#[local] Instance Net_types : GenesisTypes GenesisAccount := {
  ParseCoinsNormalized := @ParseCoinsNormalized _ Ref_types;
  Coins_Sort cs := cs;
  Coins_IsZero := @Coins_IsZero _ Ref_types;
  IsAnyGT := @IsAnyGT _ Ref_types;
  Coins_Add a b := Ok (sum_coins (a ++ b));
  GenesisAccount_Validate _ := Ok ();
  UnpackAccounts l := Ok l;
  PackAccounts l := Ok l;
  SanitizeGenesisAccounts l := l;
  SanitizeGenesisBalances l := l;
}.
#[local] Instance Net_types_laws : GenesisTypesLaws GenesisAccount.
Proof.
  constructor; cbn [ParseCoinsNormalized Coins_Sort IsAnyGT Coins_Add UnpackAccounts PackAccounts SanitizeGenesisAccounts SanitizeGenesisBalances Net_types]; try done.
  - apply (@ParseCoins_nonneg _ Ref_types Ref_types_laws).
  - intros d a b r [= <-]. rewrite sum_coins_amount. apply amount_of_app.
  - apply (@IsAnyGT_spec _ Ref_types Ref_types_laws).
Qed.
#[local] Instance Net_coins : CoinConstructors := {
  NewCoin d a := if a <? 0 then Panic "negative coin amount" else Ok (mkCoin d a);
  NewCoins cs := Ok cs }.
#[local] Instance Net_coins_laws : CoinConstructorLaws.
Proof. constructor; cbn; [intros d a c; by destruct (a <? 0); intros [= <-]|by intros d cs r [= <-]]. Qed.
#[local] Instance Net_sets_laws : CoinSetLaws GenesisAccount.
Proof.
  constructor; cbn [Coins_Sort Coins_Add Coins_AmountOf SanitizeGenesisBalances Net_types Ref_amounts]; [done| |done|].
  - intros a b r [= <-]. apply sum_coins_NoDup.
  - intros l. exists l. split; [done|]. induction l as [|[] l IH]; [done|]. cbn. by rewrite <-IH.
Qed.

(** Addresses are texts with a prefix. *)
#[local] Instance Net_bech32 : Bech32 := {
  AccAddressFromBech32 s := match s with
    | String "f" (String ":" a) => if decide (a = "") then Err (new_err "empty") else Ok a
    | _ => Err (new_err "bech32") end;
  AccAddress_String a := "f:" +:+ a }.
#[local] Instance Net_bech32_laws : Bech32Laws.
Proof.
  constructor. intros a Ha _. change (AccAddressFromBech32 (AccAddress_String a)) with (if decide (a = "") then Err (new_err "empty") else Ok a).
  by rewrite decide_False.
Qed.

#[local] Instance Net_auth : AuthJSON GenesisAccount := {
  dec_auth _ := Ok (mkAuthGenesis [] JNull);
  enc_auth a := JArr (JStr <$> (AccAddress_String <$> (GetAddress <$> AG_Accounts a))) }.
Definition opt_outcome {A} (o : option A) : outcome A := match o with Some a => Ok a | None => Err ErrJSON end.
Fixpoint decode_balances (l : list Balance) : outcome (list (AccAddress * list Coin)) :=
  match l with
  | [] => Ok []
  | b :: l' => a ← AccAddressFromBech32 (Balance_Address b); r ← decode_balances l'; Ok ((a, Balance_Coins b) :: r)
  end.
#[local] Instance Net_bank : BankJSON := {
  dec_bank j := opt_outcome (dec_json j);
  enc_bank := enc;
  IterateGenesisBalances st := j ← opt_outcome (st !! bank_ModuleName); b ← opt_outcome (dec_json (A:=BankGenesis) j);
    decode_balances (BG_Balances b) }.
#[local] Instance Net_bank_laws : BankJSONLaws.
Proof.
  constructor. intros st b addrs Hst Hf. change (enc_bank b) with (enc b) in Hst. unfold IterateGenesisBalances, Net_bank. rewrite Hst. cbn [opt_outcome mbind outcome_bind].
  rewrite dec_enc. cbn [opt_outcome mbind outcome_bind]. clear Hst. induction Hf as [|a x addrs l Ha _ IH]; [done|].
  cbn [decode_balances]. rewrite Ha. cbn [mbind outcome_bind]. rewrite IH. done.
Qed.
#[local] Instance Net_poe : PoEJSON := { poe_UnmarshalJSON j := opt_outcome (dec_json j); poe_MarshalJSON := enc }.
#[local] Instance Net_poe_laws : PoEJSONLaws.
Proof. constructor. intros g. unfold poe_UnmarshalJSON, poe_MarshalJSON, Net_poe. by rewrite dec_enc. Qed.

(** ** Two nodes *)
Definition net_key (nd name : string) : outcome (AccAddress * string) :=
  if decide ((nd = "node0" ∨ nd = "node1") ∧ (String.length name ≤ 200)%nat) then Ok (nd +:+ name, "words") else Err (new_err "keyring").
Definition net_files (nd : string) : outcome (string * bytes) := Ok ("id-" +:+ nd, nd).
Definition net_any (key : bytes) : outcome Any := Ok (mkAny "/key" key).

_ _ _

# [Work instruction]
For this exercise, all the data must be repeated exactly.

# [The completed task]
#[local] Instance Net_types : GenesisTypes GenesisAccount := {
  ParseCoinsNormalized := @ParseCoinsNormalized _ Ref_types;
  Coins_Sort cs := cs;
  Coins_IsZero := @Coins_IsZero _ Ref_types;
  IsAnyGT := @IsAnyGT _ Ref_types;
  Coins_Add a b := Ok (sum_coins (a ++ b));
  GenesisAccount_Validate _ := Ok ();
  UnpackAccounts l := Ok l;
  PackAccounts l := Ok l;
  SanitizeGenesisAccounts l := l;
  SanitizeGenesisBalances l := l;
}.
#[local] Instance Net_types_laws : GenesisTypesLaws GenesisAccount.
Proof.
  constructor; cbn [ParseCoinsNormalized Coins_Sort IsAnyGT Coins_Add UnpackAccounts PackAccounts SanitizeGenesisAccounts SanitizeGenesisBalances Net_types]; try done.
  - apply (@ParseCoins_nonneg _ Ref_types Ref_types_laws).
  - intros d a b r [= <-]. rewrite sum_coins_amount. apply amount_of_app.
  - apply (@IsAnyGT_spec _ Ref_types Ref_types_laws).
Qed.
#[local] Instance Net_coins : CoinConstructors := {
  NewCoin d a := if a <? 0 then Panic "negative coin amount" else Ok (mkCoin d a);
  NewCoins cs := Ok cs }.
#[local] Instance Net_coins_laws : CoinConstructorLaws.
Proof. constructor; cbn; [intros d a c; by destruct (a <? 0); intros [= <-]|by intros d cs r [= <-]]. Qed.
#[local] Instance Net_sets_laws : CoinSetLaws GenesisAccount.
Proof.
  constructor; cbn [Coins_Sort Coins_Add Coins_AmountOf SanitizeGenesisBalances Net_types Ref_amounts]; [done| |done|].
  - intros a b r [= <-]. apply sum_coins_NoDup.
  - intros l. exists l. split; [done|]. induction l as [|[] l IH]; [done|]. cbn. by rewrite <-IH.
Qed.

(** Addresses are texts with a prefix. *)
#[local] Instance Net_bech32 : Bech32 := {
  AccAddressFromBech32 s := match s with
    | String "f" (String ":" a) => if decide (a = "") then Err (new_err "empty") else Ok a
    | _ => Err (new_err "bech32") end;
  AccAddress_String a := "f:" +:+ a }.
#[local] Instance Net_bech32_laws : Bech32Laws.
Proof.
  constructor. intros a Ha _. change (AccAddressFromBech32 (AccAddress_String a)) with (if decide (a = "") then Err (new_err "empty") else Ok a).
  by rewrite decide_False.
Qed.

#[local] Instance Net_auth : AuthJSON GenesisAccount := {
  dec_auth _ := Ok (mkAuthGenesis [] JNull);
  enc_auth a := JArr (JStr <$> (AccAddress_String <$> (GetAddress <$> AG_Accounts a))) }.
Definition opt_outcome {A} (o : option A) : outcome A := match o with Some a => Ok a | None => Err ErrJSON end.
Fixpoint decode_balances (l : list Balance) : outcome (list (AccAddress * list Coin)) :=
  match l with
  | [] => Ok []
  | b :: l' => a ← AccAddressFromBech32 (Balance_Address b); r ← decode_balances l'; Ok ((a, Balance_Coins b) :: r)
  end.
#[local] Instance Net_bank : BankJSON := {
  dec_bank j := opt_outcome (dec_json j);
  enc_bank := enc;
  IterateGenesisBalances st := j ← opt_outcome (st !! bank_ModuleName); b ← opt_outcome (dec_json (A:=BankGenesis) j);
    decode_balances (BG_Balances b) }.
#[local] Instance Net_bank_laws : BankJSONLaws.
Proof.
  constructor. intros st b addrs Hst Hf. change (enc_bank b) with (enc b) in Hst. unfold IterateGenesisBalances, Net_bank. rewrite Hst. cbn [opt_outcome mbind outcome_bind].
  rewrite dec_enc. cbn [opt_outcome mbind outcome_bind]. clear Hst. induction Hf as [|a x addrs l Ha _ IH]; [done|].
  cbn [decode_balances]. rewrite Ha. cbn [mbind outcome_bind]. rewrite IH. done.
Qed.
#[local] Instance Net_poe : PoEJSON := { poe_UnmarshalJSON j := opt_outcome (dec_json j); poe_MarshalJSON := enc }.
#[local] Instance Net_poe_laws : PoEJSONLaws.
Proof. constructor. intros g. unfold poe_UnmarshalJSON, poe_MarshalJSON, Net_poe. by rewrite dec_enc. Qed.

(** ** Two nodes *)
Definition net_key (nd name : string) : outcome (AccAddress * string) :=
  if decide ((nd = "node0" ∨ nd = "node1") ∧ (String.length name ≤ 200)%nat) then Ok (nd +:+ name, "words") else Err (new_err "keyring").
Definition net_files (nd : string) : outcome (string * bytes) := Ok ("id-" +:+ nd, nd).
Definition net_any (key : bytes) : outcome Any := Ok (mkAny "/key" key).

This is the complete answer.